Le Grandeur Nature, ou comment la fiction s’immisce dans la réalité
Immersion dans le jeu de rôle grandeur nature australien. Ou comment le GN peut déteindre dans la vraie vie.
Le jeu de rôle grandeur nature
Le jeu de rôle grandeur nature, ou GN, ou LARP en anglais, continue de captiver. Après s’est penché sur le Jubencha, le Grandeur Nature en Chine, après avoir discuté de Disney qui se met à intégrer des éléments de Grandeur Nature dans ses parcs, laissez-nous vous présenter un autre article paru ce samedi 18 juin dans le média anglo-saxon The Guardian.
Cet article parle du concept de « bleed », ou « saignement », en anglais.
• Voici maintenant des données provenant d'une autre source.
Lemma step_items category name description l w :
  generate_all_142.step (category, name, description) l w =
  match for_ ((if generate_all_142.differs category
                    (generate_all_142.current_category l) then
                 (if generate_all_142.truthy (generate_all_142.current_category l)
                  then [Say ""] else [])
                 ++ [Say (Str.upper category +:+ ":")]
               else [])
              ++ [Do (MkdirParents (parts category));
                  Do (WriteText (parts category ++ [generate_all_142.filename name])
                        (generate_all_142.code_of name description));
                  Say ("  " +:+ generate_all_142.ok_mark +:+ " "
                       +:+ String.concat "/"
                             (parts category ++ [generate_all_142.filename name]))])
          play w with
  | (Return _, w1) =>
      (Return (generate_all_142.Locals
                 (Dict.set category
                    (Dict.get category 0 (generate_all_142.counts l) + 1)
                    (generate_all_142.counts l))
                 (generate_all_142.total l + 1)
                 (if generate_all_142.differs category
                       (generate_all_142.current_category l)
                  then Some category else generate_all_142.current_category l)),
       w1)
  | (Raise e, w1) => (Raise e, w1)
  end.
Proof.
  unfold generate_all_142.step. unfold bind at 1.
  assert (Hput : ∀ (cur : option string) w0,
    bind (generate_all_142.generate_pattern category name description)
      (λ filepath,
         bind (print ("  " +:+ generate_all_142.ok_mark +:+ " "
                      +:+ String.concat "/" filepath))
           (λ _, ret (generate_all_142.Locals
                        (Dict.set category
                           (Dict.get category 0 (generate_all_142.counts l) + 1)
                           (generate_all_142.counts l))
                        (generate_all_142.total l + 1) cur))) w0
    = match for_ [Do (MkdirParents (parts category));
                  Do (WriteText (parts category ++ [generate_all_142.filename name])
                        (generate_all_142.code_of name description));
                  Say ("  " +:+ generate_all_142.ok_mark +:+ " "
                       +:+ String.concat "/"
                             (parts category ++ [generate_all_142.filename name]))]
              play w0 with
      | (Return _, w1) =>
          (Return (generate_all_142.Locals
                     (Dict.set category
                        (Dict.get category 0 (generate_all_142.counts l) + 1)
                        (generate_all_142.counts l))
                     (generate_all_142.total l + 1) cur), w1)
      | (Raise e, w1) => (Raise e, w1)
      end).
  { intros cur w0. unfold generate_all_142.generate_pattern.
    cbn [for_ play exec].
    rewrite (bind_cases (bind (mkdir_parents _) _)).
    rewrite !(bind_cases (mkdir_parents _)).
    destruct (mkdir_parents _ w0) as [[[]|e] w1]; [|done].
    rewrite !(bind_cases (write_text _ _)).
    by destruct (write_text _ _ w1) as [[[]|e] w2]. }
  destruct (generate_all_142.differs category (generate_all_142.current_category l)).
  - destruct (generate_all_142.truthy (generate_all_142.current_category l)).
    + rewrite !bind_print. unfold ret at 1. cbv beta iota. rewrite Hput.
      cbn [List.app for_ play]. rewrite !bind_print. done.
    + rewrite (bind_cases (ret tt)). unfold ret at 1. rewrite bind_print.
      unfold ret at 1. cbv beta iota. rewrite Hput.
      cbn [List.app for_ play]. rewrite !bind_print. done.
  - unfold ret at 1. cbv beta iota. rewrite Hput. done.
Qed.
En GN, Le bleed désigne le transfert d’émotions entre le hors-jeu et le « en jeu ». Le bleed, tel qu’il est défini, employé et parfois présent en jeu de rôle grandeur nature, c’est quand les émotions du personnage contaminent celles de la joueuse et du joueur, et inversement.
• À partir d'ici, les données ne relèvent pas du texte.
(** ** The row loop and the entry points *)

Definition sse2_row (bpp base bpl : Z) (s : mem * Z * ptr) : option (mem * Z * ptr) :=
  let '(m, p, u) := s in
  filter <- ld m p ;;
  let p := p + 1 in
  '(m, p, u) <-
    (if filter =? kPngFilterNone then
       Some (m, p + bpl, u)
     else if filter =? kPngFilterSub then
       '(m, p) <- sse2_sub bpp base bpl m p ;;
       Some (m, p, u)
     else if filter =? kPngFilterUp then
       sse2_up base bpl (m, p, u)
     else if filter =? kPngFilterAvg then
       sse2_avg bpp base bpl (m, p, u)
     else if filter =? kPngFilterPaeth then
       sse2_paeth bpp base bpl (m, p, u)
     else Some (m, p, u)) ;;
  Some (m, p, Some (p - bpl)).

Definition OptDePngFilterSSE2_T (bpp base : Z) (m : mem) (h bpl : Z) : option mem :=
  let bpl := u32 (bpl - 1) in
  '(m, _, _) <- iter (do_while_count h) (sse2_row bpp base bpl) (m, 0, NULL) ;;
  Some m.

(** [base] is the address [p] of the buffer handed to the kernel. *)
Definition OptDePngFilterSSE2 (base : Z) (m : mem) (h bpp bpl : Z) : option mem :=
  if bpp =? 1 then OptDePngFilterSSE2_T 1 base m h bpl
  else if bpp =? 2 then OptDePngFilterSSE2_T 2 base m h bpl
  else if bpp =? 3 then OptDePngFilterSSE2_T 3 base m h bpl
  else if bpp =? 4 then OptDePngFilterSSE2_T 4 base m h bpl
  else if bpp =? 6 then OptDePngFilterSSE2_T 6 base m h bpl
  else if bpp =? 8 then OptDePngFilterSSE2_T 8 base m h bpl
  else Some m.


(** ** The test harness *)

Definition OptDePngBppData : list Z := [1; 2; 3; 4; 6; 8].

Definition OptDePngRandomData : list Z := [
  217; 250; 167; 32; 107; 211; 65; 201; 26; 39; 47; 100; 89;
  133; 71; 28; 252; 62; 163; 91; 60; 210; 181; 182; 128; 187;
  132; 60; 212; 148; 58; 109; 194; 27; 61; 95; 130; 217; 26;
  127; 198; 141; 57; 221; 7; 173; 122; 64; 141; 55; 86; 18;
  139; 81; 175; 157; 23; 189; 208; 97; 88; 200; 5; 68; 155;
  202; 212; 208; 208; 185; 131; 117; 49; 75; 9; 236; 82; 235;
  229; 232; 170; 246; 221; 121; 54; 97; 23; 177; 138; 72; 0;
  26; 157; 220; 81; 159; 52; 122; 72; 86; 201; 243; 106; 129;
  155; 71; 86; 100; 0; 48; 96; 4; 144; 75; 194; 72; 227;
  237; 98; 223; 70; 239; 255; 255; 255; 255; 255; 255; 255; 255;
  254; 148; 238; 0; 169; 59; 134; 155; 216; 238; 61; 158; 50;
  0; 0; 0; 0; 146; 97; 159; 59; 34; 176; 185; 179; 176;
  1; 1; 1; 1; 244; 131; 252; 73; 169; 210; 137; 224; 23;
  116; 62; 189; 40; 116; 94; 248; 109; 210; 67; 183; 90; 181;
  230; 164; 199; 164; 70; 211; 0; 26; 38; 12; 101; 36; 173;
  167; 234; 244; 189; 246; 99; 43; 236; 30; 223; 12; 189; 80;
  235; 113; 217; 134; 49; 98; 94; 231; 77; 139; 209; 17; 91;
  38; 72; 159; 142; 230; 123; 225; 12; 248; 205; 248; 144; 30;
  78; 36; 254; 144; 211; 162; 45; 252; 79; 58; 47; 27; 226;
  184; 191; 17; 104; 128; 203; 38; 173; 28; 88; 78; 87; 48;
  0; 0; 0; 134; 74; 80; 54; 144; 92; 64; 167; 56; 146;
  3; 240; 57; 130; 64; 237; 57; 34; 130; 144; 103; 223; 149;
  52; 21; 138; 15; 37; 148; 86; 253; 56; 133; 155; 6; 34
].

Definition OptDePngRandomWrap (x advance count : Z) : Z :=
  let x := u32 (x + advance) in
  if x <? count then x else u32 (x - count).

(** [malloc(size)]: a fresh block whose bytes are not initialised; [junk]
    gives the byte found at each offset of the block. *)
Definition malloc (junk : Z -> Z) (size : Z) : mem :=
  map (fun k => junk (Z.of_nat k)) (seq 0 (Z.to_nat size)).

(** The inner [for (;;)] loop of the generator: one pass writes a byte
    taken at [rIndex0], then a byte taken at [rIndex1], and leaves as soon
    as [--x == 0]. *)
Fixpoint random_fill (fuel : nat) (rCount : Z) (m : mem) (p rIndex0 rIndex1 x : Z)
    : option (mem * Z * Z * Z) :=
  match fuel with
  | O => None
  | S fuel' =>
      d <- nth_error OptDePngRandomData (Z.to_nat rIndex0) ;;
      m <- st m p d ;;
      let p := p + 1 in
      let rIndex0 := OptDePngRandomWrap rIndex0 1 rCount in
      let x := u32 (x - 1) in
      if x =? 0 then Some (m, p, rIndex0, rIndex1)
      else
        d <- nth_error OptDePngRandomData (Z.to_nat rIndex1) ;;
        m <- st m p d ;;
        let p := p + 1 in
        let rIndex1 := OptDePngRandomWrap rIndex1 2 rCount in
        let x := u32 (x - 1) in
        if x =? 0 then Some (m, p, rIndex0, rIndex1)
        else random_fill fuel' rCount m p rIndex0 rIndex1 x
  end.

(** The number of bytes written by the inner loop started with [x]. *)
Definition fill_count (x : Z) : Z := if x =? 0 then 4294967296 else x.

(** One iteration of [for (y = 0; y < h; y++)]; the state holds the
    block, [p], [f], the two indices and [y]. *)
Definition random_row (rCount w filter : Z) (s : mem * Z * (Z * Z * Z * Z))
    : option (mem * Z * (Z * Z * Z * Z)) :=
  let '(m, p, (f, rIndex0, rIndex1, y)) := s in
  '(m, f) <-
    (if y =? 0 then
       m <- st m p kPngFilterNone ;; Some (m, f)
     else if filter <? kPngFilterCount then
       m <- st m p (u8 filter) ;; Some (m, f)
     else
       let f := u32 (f + 1) in
       let f := if f >=? kPngFilterCount then 0 else f in
       m <- st m p (u8 f) ;; Some (m, f)) ;;
  let p := p + 1 in
  '(m, p, rIndex0, rIndex1) <-
    random_fill (Z.to_nat (fill_count w)) rCount m p rIndex0 rIndex1 w ;;
  Some (m, p, (f, rIndex0, rIndex1, u32 (y + 1))).

Definition OptDePngRandomImage (junk : Z -> Z) (w h bpp filter seed : Z) : option mem :=
  let rCount := Z.of_nat (length OptDePngRandomData) in
  let rIndex0 := seed mod rCount in
  let rIndex1 := u32 (seed * 33) mod rCount in
  let w := u32 (w * bpp) in
  let size := u32 (u32 (w + 1) * h) in
  let pImage := malloc junk size in
  '(m, _, _) <-
    iter (Z.to_nat h) (random_row rCount w filter)
         (pImage, 0, (filter, rIndex0, rIndex1, 0)) ;;
  Some m.

(** ** Compare

    The result is the [bool] returned; the diagnostics printed before
    [return false] are left out. *)

(** [for (i = 0; i < bpp; i++)]: [Some true] when the loop runs to its end,
    [Some false] when it returns [false]. *)
Fixpoint compare_bytes (n : nat) (A B : mem) (pA pB i : Z) : option bool :=
  match n with
  | O => Some true
  | S n' =>
      aVal <- ld A (pA + i) ;;
      bVal <- ld B (pB + i) ;;
      if negb (aVal =? bVal) then Some false
      else compare_bytes n' A B pA pB (i + 1)
  end.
On parle de « bleed » lorsque des émotions vécues en-jeu persistent hors-jeu.
The Guardian consacre tout un article sur le Grandeur Nature et ce concept de « bleed ». En voici la traduction. Si vous faites, comme moi, du Grandeur Nature, l’article peut vous intéresser. Surtout qu’il s’agit ici de la scène du GN australien, dont on entend peu parler. Bonne lecture !
Le GN s’immisce dans le réel : « Je tombe fondamentalement amoureux d’une personne qui n’existe pas »
The Guardian, samedi 18 juin 2022, par Jenny Valentish.
Le jeu de rôle grandeur nature peut rendre une vie ordinaire extraordinaire pendant quelques heures ou quelques jours. Mais le retour à la vie normale n’est pas toujours facile.
Pendant 52 heures, Davide Orazi n’a pas lâché le personnage, pas même en allant se coucher. Dans ce jeu de rôle grandeur nature (GN) intitulé Conscience, basé sur la série Westworld de HBO, on lui a confié le rôle d’un invité, le type qui peut afficher son pouvoir sur les robots hôtes du parc d’attractions, sans conséquence.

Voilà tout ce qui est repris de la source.